There's No Free Lunch
Retailers aren't stupid. They don't make zero percent loans unless there's something in it for them. So, they raise the price of the product, or they hit you with ridiculous penalty fees and outrageous interest rates if you're a few days late on a payment. Watch out, those interest rate hikes are sometimes retroactive to day one — even if you miss the 35th monthly payment in a three-year contract.
(Speaking of free lunches, did you know the new consumer credit card laws specifically bar credit card companies offering pizza and other come-ons from operating within 1,000 feet of a college campus?)
Watch Your Back
Even if you're one of the lucky people who qualify for the zero percent deal and you manage to buy the product at a reasonable, uninflated price, watch your back.
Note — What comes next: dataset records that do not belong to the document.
(** A call that passes the check of the total. *)
Lemma pass_ok p cs k addr : conns_ok p cs k -> totalConnections p < wraps 32 (MaxTotalConnections (d_config p)) ->
  let cs' := cs ++ [mkClient addr PPassed] in conns_ok p cs' (Z.max k (tally in_flight cs')).
Proof.
  intros [H1 H2 H3 H4 H5] Ht. cbv zeta. pose proof (tally_nonneg in_flight cs).
  split; rewrite ?tally_app, ?tally_one; unfold one_if; cbn [in_total in_flight cl_phase]; rewrite ?Z.add_0_r.
  - done.
  - intros ip. rewrite tally_app, tally_one. unfold one_if. cbn [at_address cl_phase]. by rewrite Z.add_0_r.
  - unfold limit32 in *. lia.
  - intros ip. rewrite tally_app, tally_one. unfold one_if. cbn [at_address cl_phase]. rewrite Z.add_0_r. done.
  - lia.
Qed.

Lemma track_admit_conns now ip p : conns (track_admit now ip p).2 = conns p.
Proof.
  unfold track_admit. destruct (bool_decide _); [done|]. pose proof (isBanned_conns now ip p) as Hc.
  destruct (isBanned _ _ _) as [[] p1]; cbn in Hc; [done|]. destruct (_ <=? _); done.
Qed.

Lemma begin_release_config c p : d_config (begin_release c p).2 = d_config p.
Proof.
  unfold begin_release. destruct (cl_phase c); try done. cbn. unfold drop_connection.
  destruct (connectionsPerIP p !! _); [|done]. destruct (_ >? _); [|done]. by destruct (_ =? _).
Qed.

Lemma go_on_returns now c p : 0 <= BanThreshold (d_config p) -> exists c' p', go_on now c p = Some (c', p') /\ d_config p' = d_config p.
Proof.
  intros Hb. unfold go_on. destruct (cl_phase c); try by do 2 eexists. unfold track_address. destruct (_ <=? _); [|by do 2 eexists].
  destruct (recordViolation_calm now (dosExtractIP (cl_addr c)) (bump (fun s => s <| ConnectionsRejected ::= add64 1 |>) p) Hb) as (p2 & E & Hc).
  rewrite E. do 2 eexists. split; [reflexivity|]. by rewrite (conns_config _ _ Hc).
Qed.

Section Step.
Context (p : DoSProtector) (cs : list client) (k : Z) (i : nat) (c : client).
Hypothesis Hok : conns_ok p cs k.
Hypothesis Hi : cs !! i = Some c.
Hypothesis Hk : limit32 (MaxTotalConnections (d_config p)) + k < 2 ^ 31.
30 percent of your credit score is based on credit utilization. When you buy something on credit — whether it's at zero percent, six percent, or 16 percent — it increases your credit utilization. According to John Ulzheimer, a nationally recognized credit expert, people with scores above 760 have an average credit card utilization of just 7 percent.
Also, 15 percent of your credit score is based on your credit history. Each time you open a new account, you lower the average age of your credit and potentially lower your credit score.
Another issue to consider before you sign on the dotted line of that credit application is that credit inquiries can hurt your score, particularly if multiple creditors check you out over a short period. Those new inquiries stay on your report for two years, potentially warning other creditors that you're desperate for credit.
The nation's astronomical debt will surely lead to higher interest rates in the future. Today's rates are unlikely to go down much further (there's nowhere to go), so buying on credit right now — if you really need what you're buying and not dazzled by the bait — isn't a bad idea. Just be sure you do the math before you jump on that "great deal." Even at zero percent interest, a $30,000 three-year car loan will suck $833 a month from your cash flow. You can go broke saving money.
Should you just pay cash and forget about credit scores and interest rates? In a word, no. If you can afford the payments, especially when rates are low, use your credit — your cash is always good.